## Entries shown:

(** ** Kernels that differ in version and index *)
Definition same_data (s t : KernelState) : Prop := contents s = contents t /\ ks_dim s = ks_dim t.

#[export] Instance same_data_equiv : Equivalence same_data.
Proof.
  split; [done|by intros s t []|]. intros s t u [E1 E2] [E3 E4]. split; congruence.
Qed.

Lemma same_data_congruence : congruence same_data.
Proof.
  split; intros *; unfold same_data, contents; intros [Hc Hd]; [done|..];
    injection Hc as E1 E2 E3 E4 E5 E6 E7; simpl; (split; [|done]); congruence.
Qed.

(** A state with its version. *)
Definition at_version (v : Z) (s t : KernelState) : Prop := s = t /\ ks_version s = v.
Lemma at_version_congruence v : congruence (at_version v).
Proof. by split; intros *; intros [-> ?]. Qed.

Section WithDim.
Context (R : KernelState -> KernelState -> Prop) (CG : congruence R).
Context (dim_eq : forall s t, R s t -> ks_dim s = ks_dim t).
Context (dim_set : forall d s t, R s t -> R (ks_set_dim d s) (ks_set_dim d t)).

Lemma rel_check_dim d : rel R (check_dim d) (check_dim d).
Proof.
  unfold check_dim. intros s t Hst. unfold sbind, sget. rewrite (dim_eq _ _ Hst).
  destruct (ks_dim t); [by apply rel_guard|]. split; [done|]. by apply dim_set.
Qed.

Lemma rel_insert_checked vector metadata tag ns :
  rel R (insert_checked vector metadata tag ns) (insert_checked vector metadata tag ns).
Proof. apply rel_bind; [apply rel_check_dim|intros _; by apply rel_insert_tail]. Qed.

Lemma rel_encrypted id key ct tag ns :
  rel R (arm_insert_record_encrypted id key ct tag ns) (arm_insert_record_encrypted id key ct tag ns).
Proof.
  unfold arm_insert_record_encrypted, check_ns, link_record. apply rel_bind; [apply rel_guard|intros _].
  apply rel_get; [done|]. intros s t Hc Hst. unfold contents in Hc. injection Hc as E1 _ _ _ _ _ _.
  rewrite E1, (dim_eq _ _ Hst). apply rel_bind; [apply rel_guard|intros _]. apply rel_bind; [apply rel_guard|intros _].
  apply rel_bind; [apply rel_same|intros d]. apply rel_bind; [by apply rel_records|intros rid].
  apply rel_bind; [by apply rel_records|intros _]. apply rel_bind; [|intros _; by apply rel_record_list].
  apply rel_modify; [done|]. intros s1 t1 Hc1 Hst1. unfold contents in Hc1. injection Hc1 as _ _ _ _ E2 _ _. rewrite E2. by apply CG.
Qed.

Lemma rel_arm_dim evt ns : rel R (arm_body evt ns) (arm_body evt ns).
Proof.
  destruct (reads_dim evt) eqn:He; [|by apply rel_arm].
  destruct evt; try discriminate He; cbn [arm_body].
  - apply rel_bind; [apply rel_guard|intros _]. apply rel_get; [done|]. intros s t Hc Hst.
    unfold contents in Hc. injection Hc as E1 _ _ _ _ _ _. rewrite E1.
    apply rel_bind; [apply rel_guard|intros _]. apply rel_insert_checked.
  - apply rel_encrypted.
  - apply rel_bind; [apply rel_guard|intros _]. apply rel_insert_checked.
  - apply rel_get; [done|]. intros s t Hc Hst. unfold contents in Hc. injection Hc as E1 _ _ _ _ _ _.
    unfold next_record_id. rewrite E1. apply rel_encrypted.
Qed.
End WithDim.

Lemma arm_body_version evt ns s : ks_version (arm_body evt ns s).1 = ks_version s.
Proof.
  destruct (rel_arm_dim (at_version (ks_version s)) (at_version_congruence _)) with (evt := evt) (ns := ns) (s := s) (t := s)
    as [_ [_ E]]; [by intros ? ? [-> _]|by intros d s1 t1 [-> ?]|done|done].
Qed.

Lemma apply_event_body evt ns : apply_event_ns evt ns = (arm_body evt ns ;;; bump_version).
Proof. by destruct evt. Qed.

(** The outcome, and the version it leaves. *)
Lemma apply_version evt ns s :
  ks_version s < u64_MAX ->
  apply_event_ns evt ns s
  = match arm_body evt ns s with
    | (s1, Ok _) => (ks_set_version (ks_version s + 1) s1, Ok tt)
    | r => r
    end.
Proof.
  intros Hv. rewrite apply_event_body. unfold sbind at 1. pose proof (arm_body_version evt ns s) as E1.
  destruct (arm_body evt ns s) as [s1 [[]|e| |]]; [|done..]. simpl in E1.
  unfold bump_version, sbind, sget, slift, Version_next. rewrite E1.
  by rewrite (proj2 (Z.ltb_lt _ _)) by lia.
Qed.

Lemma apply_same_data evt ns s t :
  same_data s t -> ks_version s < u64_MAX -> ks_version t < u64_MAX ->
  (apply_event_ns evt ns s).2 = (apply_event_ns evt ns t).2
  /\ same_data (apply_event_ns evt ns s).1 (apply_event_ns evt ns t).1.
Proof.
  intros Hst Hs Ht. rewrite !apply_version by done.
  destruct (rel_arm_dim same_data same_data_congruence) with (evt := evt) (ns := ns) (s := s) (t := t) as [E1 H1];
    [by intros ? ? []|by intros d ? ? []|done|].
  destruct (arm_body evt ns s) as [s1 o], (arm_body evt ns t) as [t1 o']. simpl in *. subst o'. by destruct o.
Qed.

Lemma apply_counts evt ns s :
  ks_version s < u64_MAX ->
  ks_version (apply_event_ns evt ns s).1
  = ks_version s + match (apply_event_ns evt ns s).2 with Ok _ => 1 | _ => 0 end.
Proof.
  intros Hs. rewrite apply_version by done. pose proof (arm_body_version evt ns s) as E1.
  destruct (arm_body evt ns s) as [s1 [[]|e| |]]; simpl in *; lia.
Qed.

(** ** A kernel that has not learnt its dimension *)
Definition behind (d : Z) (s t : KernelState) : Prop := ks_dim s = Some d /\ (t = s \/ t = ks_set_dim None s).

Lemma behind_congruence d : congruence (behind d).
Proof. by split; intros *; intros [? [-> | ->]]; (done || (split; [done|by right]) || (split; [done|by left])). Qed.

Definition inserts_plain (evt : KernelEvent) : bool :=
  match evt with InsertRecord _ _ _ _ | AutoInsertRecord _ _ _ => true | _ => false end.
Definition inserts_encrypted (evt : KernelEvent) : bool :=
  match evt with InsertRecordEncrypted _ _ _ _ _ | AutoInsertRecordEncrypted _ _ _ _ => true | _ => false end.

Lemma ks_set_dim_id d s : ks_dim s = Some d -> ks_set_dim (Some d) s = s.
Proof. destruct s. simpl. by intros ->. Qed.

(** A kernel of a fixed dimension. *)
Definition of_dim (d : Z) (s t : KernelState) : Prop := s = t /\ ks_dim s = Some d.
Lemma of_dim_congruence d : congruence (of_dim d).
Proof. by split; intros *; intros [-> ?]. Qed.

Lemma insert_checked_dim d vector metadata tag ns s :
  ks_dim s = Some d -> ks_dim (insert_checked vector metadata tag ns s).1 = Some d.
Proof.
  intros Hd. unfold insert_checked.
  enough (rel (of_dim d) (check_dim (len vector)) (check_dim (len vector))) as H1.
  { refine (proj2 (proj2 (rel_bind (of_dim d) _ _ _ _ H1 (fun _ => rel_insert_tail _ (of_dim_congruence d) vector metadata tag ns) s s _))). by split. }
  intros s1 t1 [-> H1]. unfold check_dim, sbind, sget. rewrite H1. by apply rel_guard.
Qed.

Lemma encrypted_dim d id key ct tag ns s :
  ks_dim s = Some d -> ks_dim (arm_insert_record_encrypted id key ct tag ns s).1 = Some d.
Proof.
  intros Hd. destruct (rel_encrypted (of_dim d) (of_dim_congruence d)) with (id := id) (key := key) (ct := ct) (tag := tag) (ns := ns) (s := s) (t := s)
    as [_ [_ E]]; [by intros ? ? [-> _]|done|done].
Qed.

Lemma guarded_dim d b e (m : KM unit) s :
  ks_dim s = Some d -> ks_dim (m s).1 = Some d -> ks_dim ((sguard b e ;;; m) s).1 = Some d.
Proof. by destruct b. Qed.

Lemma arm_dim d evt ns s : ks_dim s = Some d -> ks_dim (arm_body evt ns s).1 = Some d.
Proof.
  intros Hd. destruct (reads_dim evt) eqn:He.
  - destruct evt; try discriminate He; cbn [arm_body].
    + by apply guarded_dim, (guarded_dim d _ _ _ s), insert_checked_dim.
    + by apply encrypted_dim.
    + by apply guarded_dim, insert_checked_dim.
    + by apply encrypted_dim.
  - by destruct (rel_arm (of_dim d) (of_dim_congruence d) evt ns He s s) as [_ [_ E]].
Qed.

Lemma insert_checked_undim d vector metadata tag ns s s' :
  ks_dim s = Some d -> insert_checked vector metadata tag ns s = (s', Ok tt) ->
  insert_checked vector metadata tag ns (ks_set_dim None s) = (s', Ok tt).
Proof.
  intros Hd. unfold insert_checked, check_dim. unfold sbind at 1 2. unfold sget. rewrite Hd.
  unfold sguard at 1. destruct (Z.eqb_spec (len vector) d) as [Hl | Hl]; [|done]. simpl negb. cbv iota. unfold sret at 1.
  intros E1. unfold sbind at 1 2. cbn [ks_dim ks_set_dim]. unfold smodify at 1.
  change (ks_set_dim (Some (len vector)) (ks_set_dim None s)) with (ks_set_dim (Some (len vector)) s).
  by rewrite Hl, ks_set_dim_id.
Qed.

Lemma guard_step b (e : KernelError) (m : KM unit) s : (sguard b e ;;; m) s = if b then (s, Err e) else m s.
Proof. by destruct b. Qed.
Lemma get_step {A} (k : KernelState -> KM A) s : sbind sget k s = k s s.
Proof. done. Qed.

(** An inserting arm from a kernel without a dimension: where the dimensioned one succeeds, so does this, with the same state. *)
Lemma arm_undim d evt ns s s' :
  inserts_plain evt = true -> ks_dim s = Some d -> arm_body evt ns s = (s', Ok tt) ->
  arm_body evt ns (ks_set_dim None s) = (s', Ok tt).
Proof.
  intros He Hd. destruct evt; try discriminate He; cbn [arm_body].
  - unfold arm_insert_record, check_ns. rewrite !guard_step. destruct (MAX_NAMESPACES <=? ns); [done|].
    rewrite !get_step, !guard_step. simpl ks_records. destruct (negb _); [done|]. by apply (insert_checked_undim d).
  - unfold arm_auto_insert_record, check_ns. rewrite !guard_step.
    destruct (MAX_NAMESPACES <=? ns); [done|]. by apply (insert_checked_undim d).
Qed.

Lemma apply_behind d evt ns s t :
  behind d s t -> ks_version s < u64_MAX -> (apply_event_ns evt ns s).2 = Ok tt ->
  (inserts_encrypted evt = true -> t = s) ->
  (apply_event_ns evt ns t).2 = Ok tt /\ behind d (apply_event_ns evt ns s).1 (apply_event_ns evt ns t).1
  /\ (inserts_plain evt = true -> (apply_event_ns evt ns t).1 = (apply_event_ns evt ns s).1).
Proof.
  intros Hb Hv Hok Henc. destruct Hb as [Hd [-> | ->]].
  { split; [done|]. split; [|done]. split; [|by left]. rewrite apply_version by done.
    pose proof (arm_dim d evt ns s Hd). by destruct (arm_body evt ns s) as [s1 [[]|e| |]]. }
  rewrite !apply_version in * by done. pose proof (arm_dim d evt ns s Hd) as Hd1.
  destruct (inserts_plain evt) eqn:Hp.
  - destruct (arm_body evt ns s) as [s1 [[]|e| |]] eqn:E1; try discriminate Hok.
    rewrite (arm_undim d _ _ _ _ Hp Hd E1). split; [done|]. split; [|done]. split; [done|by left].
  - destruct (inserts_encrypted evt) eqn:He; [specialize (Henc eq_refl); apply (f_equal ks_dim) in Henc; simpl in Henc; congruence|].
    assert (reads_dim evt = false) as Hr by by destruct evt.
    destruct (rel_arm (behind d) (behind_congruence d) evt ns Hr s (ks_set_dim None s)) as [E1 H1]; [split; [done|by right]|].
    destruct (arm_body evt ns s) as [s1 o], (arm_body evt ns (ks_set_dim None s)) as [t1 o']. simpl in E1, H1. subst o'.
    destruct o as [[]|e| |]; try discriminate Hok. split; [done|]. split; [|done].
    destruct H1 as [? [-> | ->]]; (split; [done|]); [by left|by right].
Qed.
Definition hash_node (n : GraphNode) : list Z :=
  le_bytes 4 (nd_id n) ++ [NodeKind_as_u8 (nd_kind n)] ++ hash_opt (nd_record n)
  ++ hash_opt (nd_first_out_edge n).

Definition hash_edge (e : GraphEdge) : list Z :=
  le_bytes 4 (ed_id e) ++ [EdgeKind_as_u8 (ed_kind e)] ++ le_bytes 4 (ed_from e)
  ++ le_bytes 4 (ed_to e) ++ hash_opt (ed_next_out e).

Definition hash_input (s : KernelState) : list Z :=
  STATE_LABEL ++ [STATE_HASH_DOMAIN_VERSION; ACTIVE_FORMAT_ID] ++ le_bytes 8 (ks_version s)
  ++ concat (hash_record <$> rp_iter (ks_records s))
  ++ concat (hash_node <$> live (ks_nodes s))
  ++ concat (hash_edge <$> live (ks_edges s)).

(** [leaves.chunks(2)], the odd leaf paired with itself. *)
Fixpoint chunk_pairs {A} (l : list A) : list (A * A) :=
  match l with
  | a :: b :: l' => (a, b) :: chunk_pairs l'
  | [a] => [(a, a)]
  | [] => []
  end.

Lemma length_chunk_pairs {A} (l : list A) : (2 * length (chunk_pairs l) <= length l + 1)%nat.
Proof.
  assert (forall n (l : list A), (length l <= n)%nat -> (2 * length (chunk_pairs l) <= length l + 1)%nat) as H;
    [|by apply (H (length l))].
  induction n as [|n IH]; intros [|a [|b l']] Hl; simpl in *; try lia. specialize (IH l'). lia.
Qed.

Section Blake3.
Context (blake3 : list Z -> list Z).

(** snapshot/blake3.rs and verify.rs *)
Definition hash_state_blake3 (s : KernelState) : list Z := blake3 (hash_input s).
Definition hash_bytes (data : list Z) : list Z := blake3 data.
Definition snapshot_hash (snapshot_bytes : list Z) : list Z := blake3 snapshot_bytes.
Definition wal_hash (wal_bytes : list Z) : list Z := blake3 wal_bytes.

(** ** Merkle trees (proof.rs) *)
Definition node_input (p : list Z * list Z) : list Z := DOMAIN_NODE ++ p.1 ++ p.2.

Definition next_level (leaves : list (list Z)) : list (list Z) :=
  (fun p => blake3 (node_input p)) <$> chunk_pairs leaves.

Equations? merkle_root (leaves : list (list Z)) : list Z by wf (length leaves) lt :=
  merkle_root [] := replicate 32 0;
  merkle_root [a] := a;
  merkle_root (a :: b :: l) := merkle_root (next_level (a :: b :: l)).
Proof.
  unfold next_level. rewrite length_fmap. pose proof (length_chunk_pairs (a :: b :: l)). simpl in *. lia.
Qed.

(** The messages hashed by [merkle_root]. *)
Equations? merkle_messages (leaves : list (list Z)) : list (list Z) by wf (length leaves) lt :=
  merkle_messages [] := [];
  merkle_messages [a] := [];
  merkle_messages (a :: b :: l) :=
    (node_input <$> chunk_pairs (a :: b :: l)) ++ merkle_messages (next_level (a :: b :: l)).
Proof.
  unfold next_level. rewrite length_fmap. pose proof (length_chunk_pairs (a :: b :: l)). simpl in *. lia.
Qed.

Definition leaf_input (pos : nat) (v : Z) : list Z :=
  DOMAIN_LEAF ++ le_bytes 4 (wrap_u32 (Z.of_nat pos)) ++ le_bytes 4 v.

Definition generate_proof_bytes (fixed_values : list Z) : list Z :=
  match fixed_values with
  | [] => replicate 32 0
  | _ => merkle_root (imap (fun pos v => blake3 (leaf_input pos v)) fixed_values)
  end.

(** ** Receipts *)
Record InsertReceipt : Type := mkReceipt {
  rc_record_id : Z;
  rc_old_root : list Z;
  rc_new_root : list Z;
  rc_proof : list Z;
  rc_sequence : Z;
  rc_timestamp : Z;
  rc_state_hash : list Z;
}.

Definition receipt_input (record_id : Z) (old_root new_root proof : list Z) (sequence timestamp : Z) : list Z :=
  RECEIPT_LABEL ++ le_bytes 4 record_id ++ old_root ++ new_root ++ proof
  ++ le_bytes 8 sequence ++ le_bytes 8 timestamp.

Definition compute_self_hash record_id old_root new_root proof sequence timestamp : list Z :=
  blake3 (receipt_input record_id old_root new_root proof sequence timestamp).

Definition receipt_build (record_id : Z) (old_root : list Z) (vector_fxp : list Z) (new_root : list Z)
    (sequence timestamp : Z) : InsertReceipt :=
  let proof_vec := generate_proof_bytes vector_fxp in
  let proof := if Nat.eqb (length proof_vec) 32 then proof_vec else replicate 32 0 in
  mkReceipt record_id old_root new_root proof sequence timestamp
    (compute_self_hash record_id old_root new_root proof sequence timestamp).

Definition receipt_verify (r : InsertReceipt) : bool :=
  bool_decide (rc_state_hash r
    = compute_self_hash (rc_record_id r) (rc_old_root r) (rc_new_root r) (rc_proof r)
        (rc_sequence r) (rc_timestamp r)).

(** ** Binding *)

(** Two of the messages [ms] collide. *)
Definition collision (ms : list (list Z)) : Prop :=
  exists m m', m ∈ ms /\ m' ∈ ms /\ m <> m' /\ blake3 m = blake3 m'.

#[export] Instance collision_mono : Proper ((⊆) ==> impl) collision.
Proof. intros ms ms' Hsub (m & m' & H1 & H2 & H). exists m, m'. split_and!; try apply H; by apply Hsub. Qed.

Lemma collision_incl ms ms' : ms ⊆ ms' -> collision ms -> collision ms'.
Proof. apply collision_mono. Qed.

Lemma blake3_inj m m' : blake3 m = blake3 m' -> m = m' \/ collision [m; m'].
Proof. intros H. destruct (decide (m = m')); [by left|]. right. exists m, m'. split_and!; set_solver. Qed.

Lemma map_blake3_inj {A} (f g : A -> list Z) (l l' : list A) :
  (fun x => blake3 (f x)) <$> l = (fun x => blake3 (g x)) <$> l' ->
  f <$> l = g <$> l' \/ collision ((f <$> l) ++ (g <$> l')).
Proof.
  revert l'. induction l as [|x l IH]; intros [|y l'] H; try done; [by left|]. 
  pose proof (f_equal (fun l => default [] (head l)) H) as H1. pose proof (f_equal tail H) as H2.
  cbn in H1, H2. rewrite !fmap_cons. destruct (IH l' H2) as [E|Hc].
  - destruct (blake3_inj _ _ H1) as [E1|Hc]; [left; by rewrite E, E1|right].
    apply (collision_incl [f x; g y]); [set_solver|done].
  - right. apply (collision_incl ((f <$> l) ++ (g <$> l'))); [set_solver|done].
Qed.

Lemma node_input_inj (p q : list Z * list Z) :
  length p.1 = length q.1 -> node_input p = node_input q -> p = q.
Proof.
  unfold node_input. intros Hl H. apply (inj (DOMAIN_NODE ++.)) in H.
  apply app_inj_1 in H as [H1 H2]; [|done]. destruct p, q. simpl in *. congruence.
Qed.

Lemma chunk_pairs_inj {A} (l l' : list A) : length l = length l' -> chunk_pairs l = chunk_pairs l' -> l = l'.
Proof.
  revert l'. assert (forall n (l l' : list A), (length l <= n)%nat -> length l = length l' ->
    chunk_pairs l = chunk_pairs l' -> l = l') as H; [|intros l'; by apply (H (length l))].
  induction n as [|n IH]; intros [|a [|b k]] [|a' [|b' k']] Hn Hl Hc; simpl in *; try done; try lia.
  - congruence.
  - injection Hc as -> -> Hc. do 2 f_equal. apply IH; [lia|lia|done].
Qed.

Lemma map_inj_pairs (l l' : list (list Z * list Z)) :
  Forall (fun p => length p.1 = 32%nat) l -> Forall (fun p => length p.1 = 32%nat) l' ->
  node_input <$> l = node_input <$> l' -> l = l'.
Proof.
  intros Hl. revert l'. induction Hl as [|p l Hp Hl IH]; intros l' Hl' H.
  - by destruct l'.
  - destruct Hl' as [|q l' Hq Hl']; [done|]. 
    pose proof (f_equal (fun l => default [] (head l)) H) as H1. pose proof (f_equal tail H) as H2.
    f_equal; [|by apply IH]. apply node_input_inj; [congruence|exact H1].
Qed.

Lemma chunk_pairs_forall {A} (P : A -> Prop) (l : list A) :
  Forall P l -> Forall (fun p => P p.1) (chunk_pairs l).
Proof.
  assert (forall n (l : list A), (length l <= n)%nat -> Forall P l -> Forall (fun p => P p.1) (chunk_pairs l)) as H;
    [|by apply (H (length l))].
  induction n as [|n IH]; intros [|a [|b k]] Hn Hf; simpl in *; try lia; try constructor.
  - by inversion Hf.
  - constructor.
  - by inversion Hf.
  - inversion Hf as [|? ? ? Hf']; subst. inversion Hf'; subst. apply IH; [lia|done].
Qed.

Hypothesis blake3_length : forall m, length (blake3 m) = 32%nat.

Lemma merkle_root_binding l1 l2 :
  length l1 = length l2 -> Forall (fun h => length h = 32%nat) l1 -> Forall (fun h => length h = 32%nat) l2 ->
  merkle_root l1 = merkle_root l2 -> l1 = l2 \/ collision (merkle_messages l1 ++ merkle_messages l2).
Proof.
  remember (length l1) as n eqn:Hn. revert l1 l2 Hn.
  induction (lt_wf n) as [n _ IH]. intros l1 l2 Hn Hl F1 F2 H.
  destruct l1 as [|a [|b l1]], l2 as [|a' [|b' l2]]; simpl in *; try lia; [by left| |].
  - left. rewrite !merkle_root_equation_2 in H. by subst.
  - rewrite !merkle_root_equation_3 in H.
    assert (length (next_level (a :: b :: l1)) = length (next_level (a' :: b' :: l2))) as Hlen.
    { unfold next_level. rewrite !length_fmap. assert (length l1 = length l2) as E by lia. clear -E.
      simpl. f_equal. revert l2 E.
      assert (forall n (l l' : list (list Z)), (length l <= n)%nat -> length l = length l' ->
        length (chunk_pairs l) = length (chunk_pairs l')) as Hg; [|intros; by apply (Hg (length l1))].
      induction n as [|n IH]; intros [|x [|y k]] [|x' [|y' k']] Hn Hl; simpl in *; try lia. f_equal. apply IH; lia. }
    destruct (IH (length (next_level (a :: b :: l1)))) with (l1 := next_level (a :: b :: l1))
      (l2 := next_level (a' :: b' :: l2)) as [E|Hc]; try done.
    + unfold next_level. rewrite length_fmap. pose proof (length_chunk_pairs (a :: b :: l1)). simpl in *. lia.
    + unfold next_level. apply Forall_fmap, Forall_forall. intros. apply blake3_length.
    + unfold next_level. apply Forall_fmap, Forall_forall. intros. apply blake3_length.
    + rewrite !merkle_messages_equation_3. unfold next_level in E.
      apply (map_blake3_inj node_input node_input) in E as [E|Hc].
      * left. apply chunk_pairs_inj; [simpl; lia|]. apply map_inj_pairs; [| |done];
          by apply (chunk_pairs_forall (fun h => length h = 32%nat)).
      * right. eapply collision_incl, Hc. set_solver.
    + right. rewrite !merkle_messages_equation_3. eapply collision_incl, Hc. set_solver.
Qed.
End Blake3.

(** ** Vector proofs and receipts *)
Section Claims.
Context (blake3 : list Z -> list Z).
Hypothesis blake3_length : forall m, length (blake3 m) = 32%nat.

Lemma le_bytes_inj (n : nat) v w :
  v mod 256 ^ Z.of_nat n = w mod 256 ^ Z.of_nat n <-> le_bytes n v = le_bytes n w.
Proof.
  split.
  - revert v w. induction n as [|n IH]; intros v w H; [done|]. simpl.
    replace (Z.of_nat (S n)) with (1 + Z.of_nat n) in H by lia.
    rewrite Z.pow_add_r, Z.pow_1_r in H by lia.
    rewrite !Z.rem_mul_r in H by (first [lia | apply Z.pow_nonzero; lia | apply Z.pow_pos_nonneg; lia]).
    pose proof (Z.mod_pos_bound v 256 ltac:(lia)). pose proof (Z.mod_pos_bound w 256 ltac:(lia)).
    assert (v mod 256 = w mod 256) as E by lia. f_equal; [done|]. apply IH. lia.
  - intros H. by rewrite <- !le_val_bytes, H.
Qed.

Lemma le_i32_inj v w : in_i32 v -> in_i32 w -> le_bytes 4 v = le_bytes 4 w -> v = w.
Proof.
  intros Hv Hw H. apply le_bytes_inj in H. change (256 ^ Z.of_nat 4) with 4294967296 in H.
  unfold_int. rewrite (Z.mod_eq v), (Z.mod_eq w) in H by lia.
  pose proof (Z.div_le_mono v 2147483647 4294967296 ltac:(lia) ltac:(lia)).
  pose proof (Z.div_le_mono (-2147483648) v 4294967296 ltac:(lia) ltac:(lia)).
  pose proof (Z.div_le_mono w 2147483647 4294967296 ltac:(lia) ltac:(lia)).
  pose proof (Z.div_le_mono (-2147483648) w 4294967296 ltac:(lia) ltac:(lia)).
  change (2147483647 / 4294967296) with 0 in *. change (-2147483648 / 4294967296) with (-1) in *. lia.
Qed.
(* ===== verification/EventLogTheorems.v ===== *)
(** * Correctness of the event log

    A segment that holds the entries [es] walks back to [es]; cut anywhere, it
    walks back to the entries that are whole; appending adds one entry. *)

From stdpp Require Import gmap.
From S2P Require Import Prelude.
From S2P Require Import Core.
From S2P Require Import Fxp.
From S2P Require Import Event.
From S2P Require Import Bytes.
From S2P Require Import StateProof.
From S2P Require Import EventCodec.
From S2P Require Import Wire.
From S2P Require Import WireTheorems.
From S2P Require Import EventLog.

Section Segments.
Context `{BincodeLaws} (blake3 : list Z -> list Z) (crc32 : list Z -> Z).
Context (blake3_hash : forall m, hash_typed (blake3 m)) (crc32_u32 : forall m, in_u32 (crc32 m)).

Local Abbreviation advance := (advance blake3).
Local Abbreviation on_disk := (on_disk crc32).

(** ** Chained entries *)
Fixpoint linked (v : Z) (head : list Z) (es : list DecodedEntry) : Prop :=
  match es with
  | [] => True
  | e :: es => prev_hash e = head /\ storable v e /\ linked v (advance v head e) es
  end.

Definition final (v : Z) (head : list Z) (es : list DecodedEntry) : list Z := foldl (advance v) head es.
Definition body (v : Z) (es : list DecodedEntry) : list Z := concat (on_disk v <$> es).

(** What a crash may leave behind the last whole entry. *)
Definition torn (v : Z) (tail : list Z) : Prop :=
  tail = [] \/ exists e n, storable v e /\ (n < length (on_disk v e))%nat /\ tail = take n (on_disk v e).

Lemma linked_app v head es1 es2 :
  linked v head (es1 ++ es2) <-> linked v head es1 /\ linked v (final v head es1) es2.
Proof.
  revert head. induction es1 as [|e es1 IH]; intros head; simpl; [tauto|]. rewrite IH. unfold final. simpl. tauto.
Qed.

## Task details:
Copy the lines above exactly, beginning at the line that has "(fun p => blake3" and stopping after the line that has "le_bytes 8 timestamp.", and omit the rest.

## Exercise output:
  (fun p => blake3 (node_input p)) <$> chunk_pairs leaves.

Equations? merkle_root (leaves : list (list Z)) : list Z by wf (length leaves) lt :=
  merkle_root [] := replicate 32 0;
  merkle_root [a] := a;
  merkle_root (a :: b :: l) := merkle_root (next_level (a :: b :: l)).
Proof.
  unfold next_level. rewrite length_fmap. pose proof (length_chunk_pairs (a :: b :: l)). simpl in *. lia.
Qed.

(** The messages hashed by [merkle_root]. *)
Equations? merkle_messages (leaves : list (list Z)) : list (list Z) by wf (length leaves) lt :=
  merkle_messages [] := [];
  merkle_messages [a] := [];
  merkle_messages (a :: b :: l) :=
    (node_input <$> chunk_pairs (a :: b :: l)) ++ merkle_messages (next_level (a :: b :: l)).
Proof.
  unfold next_level. rewrite length_fmap. pose proof (length_chunk_pairs (a :: b :: l)). simpl in *. lia.
Qed.

Definition leaf_input (pos : nat) (v : Z) : list Z :=
  DOMAIN_LEAF ++ le_bytes 4 (wrap_u32 (Z.of_nat pos)) ++ le_bytes 4 v.

Definition generate_proof_bytes (fixed_values : list Z) : list Z :=
  match fixed_values with
  | [] => replicate 32 0
  | _ => merkle_root (imap (fun pos v => blake3 (leaf_input pos v)) fixed_values)
  end.

(** ** Receipts *)
Record InsertReceipt : Type := mkReceipt {
  rc_record_id : Z;
  rc_old_root : list Z;
  rc_new_root : list Z;
  rc_proof : list Z;
  rc_sequence : Z;
  rc_timestamp : Z;
  rc_state_hash : list Z;
}.

Definition receipt_input (record_id : Z) (old_root new_root proof : list Z) (sequence timestamp : Z) : list Z :=
  RECEIPT_LABEL ++ le_bytes 4 record_id ++ old_root ++ new_root ++ proof
  ++ le_bytes 8 sequence ++ le_bytes 8 timestamp.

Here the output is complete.